→ **WHAT IS EXPECTED**
The answer must be an exact reproduction of the lines from the start of the records below through the line containing "munmap, mprotect, mremap, shmat", and nothing more.

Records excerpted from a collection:
(* ===== verification/MmCalls.v ===== *)
(** The memory system calls (os/src/syscall/mm.rs, the attaching half of
    os/src/syscall/ipc/sysv.rs, [sys_brk] of os/src/syscall/process.rs): mmap,
    munmap, mprotect, mremap, shmat and shmdt of a task whose address space is
    held for the whole call.  The state is the address space and the manager of
    shared memory; the descriptor table, the process identifier and the clock are
    arguments.  The loops of munmap and mprotect return [None] when the given
    number of turns is not enough. *)

From S2P Require Import Prelude HalConst Errno Addr Pte FrameAlloc PageTable RangeMap StrongArc FdTable.
From S2P Require Import Vma PageFault UserVm Shm.

#[local] Open Scope Z_scope.

Record MmState := mkMm { mm_vm : UserVmSpace; mm_shm : ShmManager }.

(** [MmapProt], and its conversion to the permissions of a mapping. *)
Definition PROT_READ : Z := 0x1.
Definition PROT_WRITE : Z := 0x2.
Definition PROT_EXEC : Z := 0x4.

Definition MapPerm_from (prot : Z) : Z :=
  let ret := MapPerm_U in
  let ret := if contains prot PROT_READ then bf_insert ret MapPerm_R else ret in
  let ret := if contains prot PROT_WRITE then bf_insert ret MapPerm_W else ret in
  if contains prot PROT_EXEC then bf_insert ret MapPerm_X else ret.

(** [from_bits_truncate] keeps the bits that are declared. *)
Definition MmapProt_truncate (bits : Z) : Z :=
  Z.land bits (Z.lor PROT_READ (Z.lor PROT_WRITE PROT_EXEC)).
Definition MmapFlags_truncate (bits : Z) : Z :=
  Z.land bits (Z.lor MAP_TYPE_MASK (Z.lor MAP_FIXED (Z.lor MAP_ANONYMOUS MAP_NORESERVE))).

(** [MremapFlags]; [from_bits] refuses any other bit. *)
Definition MAYMOVE : Z := 0x1.
Definition FIXED : Z := 0x2.
Definition DONTUNMAP : Z := 0x4.

Definition MremapFlags_from_bits (bits : Z) : option Z :=
  if Z.ldiff bits (Z.lor MAYMOVE (Z.lor FIXED DONTUNMAP)) =? 0 then Some bits else None.

(** [ShmAtFlags] *)
Definition SHM_RDONLY : Z := 0x1000.
Definition SHM_RND : Z := 0x2000.
Definition SHM_EXEC : Z := 0x8000.

Section Calls.
Context {C : ConstantsHal} {P : PageTableEntryHal} {W : WalkHal} {V : PageLevelHal}.
Context {A : Type} {F : FrameAllocatorHal A} {G : GlobalAlloc} {FS : FileStore}.
Context (Small : PageLevel).
#[local] Abbreviation vm := (VM A).

(** [Ok(start_va.0 as _)] *)
Definition ok_addr (r : result Z SysError) : result Z SysError :=
  match r with Ok va => Ok (as_isize va) | Err e => Err e end.

(** The result of an operation on the address space, the manager unchanged. *)
Definition with_vm (shm : ShmManager) (r : result Z SysError * UserVmSpace) : result Z SysError * MmState :=
  (ok_addr r.1, mkMm r.2 shm).

(** The mapping itself, once the old one is gone. *)
Definition mmap_kind (fds : FdTable Z) (pid now : Z) (s : MmState)
    (addr length perm flags fd offset : Z) : vm (result Z SysError * MmState) :=
  let u := mm_vm s in
  let file_area :=
    match get_file fds (Z.to_nat fd) with
    | Err e => mret (Err e, s)
    | Ok file =>
        r ← alloc_mmap_area Small u addr length perm flags file offset;
        mret (with_vm (mm_shm s) r)
    end in
  let kind := Z.land flags MAP_TYPE_MASK in
  if kind =? MAP_SHARED then
    if contains flags MAP_ANONYMOUS then
      let '(shm, sm) := shm_alloc (mm_shm s) length pid now in
      r ← alloc_anon_area Small u addr length perm flags shm;
      mret (with_vm sm r)
    else file_area
  else if kind =? MAP_PRIVATE then
    if contains flags MAP_ANONYMOUS then
      r ← alloc_anon_area Small u addr length perm flags None;
      mret (with_vm (mm_shm s) r)
    else file_area
  else mret (Err EINVAL, s).

Definition sys_mmap (fds : FdTable Z) (pid now : Z) (s : MmState)
    (addr length prot flags fd offset : Z) : vm (result Z SysError * MmState) :=
  let flags := MmapFlags_truncate flags in
  let prot := MmapProt_truncate prot in
  let perm := MapPerm_from prot in
  if length =? 0 then mret (Err EINVAL, s)
  else if (addr =? 0) && contains flags MAP_FIXED then mret (Err EINVAL, s)
  else if negb (offset mod PAGE_SIZE =? 0) then mret (Err EINVAL, s)
  else if contains flags MAP_FIXED then
    r ← uvm_unmap (mm_vm s) addr length;
    let s := mkMm r.2 (mm_shm s) in
    match r.1 with
    | Err e => mret (Err e, s)
    | Ok vma => _ ← area_drop vma; mmap_kind fds pid now s addr length perm flags fd offset
    end
  else mmap_kind fds pid now s addr length perm flags fd offset.

(** [length -= (new_vpn.0 - cur_vpn.0) << PAGE_SIZE_BITS] *)
Definition shorten (length new_vpn cur_vpn : Z) : Z :=
  wsub length (wshl (wsub new_vpn cur_vpn) PAGE_SIZE_BITS).

Fixpoint munmap_loop (fuel : nat) (u : UserVmSpace) (cur_vpn end_vpn length : Z) :
    vm (option UserVmSpace) :=
  match fuel with
  | O => mret None
  | S fuel =>
      if cur_vpn <? end_vpn then
        r ← uvm_unmap u (VirtPageNum_start_addr cur_vpn) length;
        match r.1 with
        | Err _ => mret (Some r.2)
        | Ok vma =>
            let new_vpn := r_end (range_vpn vma) in
            _ ← area_drop vma;
            munmap_loop fuel r.2 new_vpn end_vpn (shorten length new_vpn cur_vpn)
        end
      else mret (Some u)
  end.

Definition sys_munmap (fuel : nat) (u : UserVmSpace) (addr length : Z) :
    vm (option (result Z SysError * UserVmSpace)) :=
  if length =? 0 then mret (Some (Ok 0, u))
  else
    let length := page_round length in
    r ← munmap_loop fuel u (VirtAddr_floor addr) (VirtAddr_ceil (VirtAddr_add addr length)) length;
    mret ((fun u => (Ok 0, u)) <$> r).

Fixpoint mprotect_loop (fuel : nat) (u : UserVmSpace) (cur_vpn end_vpn length perm : Z) :
    vm (option UserVmSpace) :=
  match fuel with
  | O => mret None
  | S fuel =>
      if cur_vpn <? end_vpn then
        r ← uvm_unmap u (VirtPageNum_start_addr cur_vpn) length;
        match r.1 with
        | Err _ => mret (Some r.2)
        | Ok vma =>
            let new_vpn := r_end (range_vpn vma) in
            u ← push_area Small r.2 (with_perm vma perm) None;
            mprotect_loop fuel u new_vpn end_vpn (shorten length new_vpn cur_vpn) perm
        end
      else mret (Some u)
  end.

Definition sys_mprotect (fuel : nat) (u : UserVmSpace) (addr length prot : Z) :
    vm (option (result Z SysError * UserVmSpace)) :=
  if negb (VirtAddr_page_offset addr =? 0) || (length =? 0) || negb (length mod PAGE_SIZE =? 0)
  then mret (Some (Err EINVAL, u))
  else
    let perm := MapPerm_from (MmapProt_truncate prot) in
    r ← mprotect_loop fuel u (VirtAddr_floor addr) (VirtAddr_ceil (VirtAddr_add addr length)) length perm;
    mret ((fun u => (Ok 0, u)) <$> r).

Definition sys_brk (u : UserVmSpace) (addr : Z) : vm (result Z SysError * UserVmSpace) :=
  r ← reset_heap_break Small u addr;
  mret (Ok (as_isize r.1), r.2).

(** [(size - 1 + PAGE_SIZE) & !(PAGE_SIZE)], as mremap rounds. *)
Definition mremap_round (size : Z) : Z := Z.land (wadd (wsub size 1) PAGE_SIZE) (wnot PAGE_SIZE).

(** The area is cut out, resized and put back. *)
Definition mremap_resize (u : UserVmSpace) (old_addr old_size : Z)
    (resize : UserVmArea -> UserVmArea * option UserVmArea) : vm (result Z SysError * UserVmSpace) :=
  r ← uvm_unmap u old_addr old_size;
  match r.1 with
  | Err e => mret (Err e, r.2)
  | Ok old_area =>
      let '(old_area, cut) := resize old_area in
      _ ← match cut with Some cut => area_drop cut | None => mret tt end;
      u ← push_area Small r.2 old_area None;
      mret (Ok (as_isize old_size), u)
  end.

(** The new mapping of a move, with the old area's backing. *)
Definition mremap_alloc (u : UserVmSpace) (old_area : UserVmArea) (new_addr new_size : Z) :
    vm (result Z SysError * UserVmSpace) :=
  let flags := get_mmap_flags old_area in
  match a_file old_area with
  | FileFile file => alloc_mmap_area Small u new_addr new_size (map_perm old_area) flags file 0
  | FileShm shm => alloc_anon_area Small u new_addr new_size (map_perm old_area) flags (Some shm)
  | FileNone =>
      _ ← vm_assert (negb (shared old_area));
      alloc_anon_area Small u new_addr new_size (map_perm old_area) flags None
  end.

Definition mremap_move (u : UserVmSpace) (old_area : UserVmArea)
    (old_addr old_size new_addr new_size flags : Z) : vm (result Z SysError * UserVmSpace) :=
  r ← mremap_alloc u old_area new_addr new_size;
  match r.1 with
  | Err e => mret (Err e, r.2)
  | Ok new_addr =>
      r ← uvm_unmap r.2 new_addr new_size;
      match r.1 with
      | Err _ => vm_panic
      | Ok new_area =>
          r ← uvm_unmap r.2 old_addr old_size;
          match r.1 with
          | Err e => _ ← area_drop new_area; mret (Err e, r.2)
          | Ok old_area =>
              let '(old_area, new_area) := move_frames_to old_area new_area in
              u ← push_area Small r.2 new_area None;
              u ← (if contains flags DONTUNMAP then push_area Small u old_area None else mret u);
              mret (Ok (as_isize new_addr), u)
          end
      end
  end.

Definition sys_mremap (u : UserVmSpace) (old_addr old_size new_size flags new_address : Z) :
    vm (result Z SysError * UserVmSpace) :=
  let fail e := mret (Err e, u) in
  if negb (VirtAddr_page_offset old_addr =? 0) then fail EINVAL
  else
    let old_size := mremap_round old_size in
    let new_size := mremap_round new_size in
    match MremapFlags_from_bits flags with
    | None => fail EINVAL
    | Some flags =>
        if (contains flags FIXED || contains flags DONTUNMAP) && negb (contains flags MAYMOVE)
        then fail EINVAL
        else
          match get_area_view u old_addr with
          | None => fail EINVAL
          | Some old_area =>
              if wsub (r_end (range_va old_area)) old_addr <? old_size then fail EINVAL
              else if negb (bool_decide (vma_type old_area = UserMmap)) then fail EINVAL
              else if contains flags DONTUNMAP &&
                      negb (contains (get_mmap_flags old_area) (Z.lor MAP_PRIVATE MAP_ANONYMOUS))
              then fail EINVAL
              else
                let moved :=
                  new_addr ← (if contains flags FIXED then
                                let new_address := VirtAddr_from new_address in
                                r ← vm_lift (check_free u new_address new_size);
                                mret (match r with Ok _ => Ok new_address | Err _ => Err ENOMEM end)
                              else mret (Ok (VirtAddr_from 0)));
                  match new_addr with
                  | Err e => fail e
                  | Ok new_addr => mremap_move u old_area old_addr old_size new_addr new_size flags
                  end in
                if (flags =? 0) || (flags =? MAYMOVE) then
                  if new_size <=? old_size then
                    mremap_resize u old_addr old_size (fun a => area_shrink a (wsub old_size new_size))
                  else
                    r ← vm_lift (check_free u (VirtAddr_add old_addr old_size) (wsub new_size old_size));
                    match r with
                    | Ok _ =>
                        mremap_resize u old_addr old_size
                          (fun a => (area_extend a (wsub new_size old_size), None))
                    | Err _ => if flags =? 0 then fail ENOMEM else moved
                    end
                else moved
          end
    end.

(** ** Attaching shared memory *)

Definition shmat_perm (shmflg : Z) : Z :=
  let perm := bf_insert (bf_insert MapPerm_U MapPerm_R) MapPerm_W in
  let perm := if contains shmflg SHM_EXEC then bf_insert perm MapPerm_X else perm in
  if contains shmflg SHM_RDONLY then bf_remove perm MapPerm_W else perm.

Definition sys_shmat (pid now : Z) (s : MmState) (shmid shmaddr shmflg : Z) :
    vm (result Z SysError * MmState) :=
  let shmflg := Z.land shmflg (Z.lor SHM_RDONLY (Z.lor SHM_RND SHM_EXEC)) in
  if negb (VirtAddr_page_offset shmaddr =? 0) && negb (contains shmflg SHM_RND)
  then mret (Err EINVAL, s)
  else
    let shmaddr := VirtPageNum_start_addr (VirtAddr_floor shmaddr) in
    match shm_get (mm_shm s) (i32_as_usize shmid) with
    | None => mret (Err EINVAL, s)
    | Some shm =>
        r ← alloc_anon_area Small (mm_vm s) shmaddr (shm_segsz (mm_shm s) shm) (shmat_perm shmflg)
              MAP_SHARED (Some shm);
        match r.1 with
        | Err e => mret (Err e, mkMm r.2 (mm_shm s))
        | Ok va =>
            mret (Ok (as_isize va), mkMm r.2 (shm_update (mm_shm s) shm (fun d => ds_attach d pid now)))
        end
    end.

Definition sys_shmdt (pid now : Z) (s : MmState) (shmaddr : Z) : vm (result Z SysError * MmState) :=
  if negb (VirtAddr_page_offset shmaddr =? 0) then mret (Err EINVAL, s)
  else
    match get_area_view (mm_vm s) shmaddr with
    | None => mret (Err EINVAL, s)
    | Some vma =>
        match a_file vma with
        | FileShm shm =>
            _ ← vm_assert (shared vma);
            r ← uvm_unmap (mm_vm s) shmaddr (range_count (range_va vma));
            match r.1 with
            | Err e => mret (Err e, mkMm r.2 (mm_shm s))
            | Ok cut =>
                _ ← area_drop cut;
                mret (Ok 0, mkMm r.2 (shm_update (mm_shm s) shm (fun d => snd (ds_detach d pid now))))
            end
        | _ => mret (Err EINVAL, s)
        end
    end.

End Calls.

→ **FINISHED EXERCISE**
(* ===== verification/MmCalls.v ===== *)
(** The memory system calls (os/src/syscall/mm.rs, the attaching half of
    os/src/syscall/ipc/sysv.rs, [sys_brk] of os/src/syscall/process.rs): mmap,
    munmap, mprotect, mremap, shmat and shmdt of a task whose address space is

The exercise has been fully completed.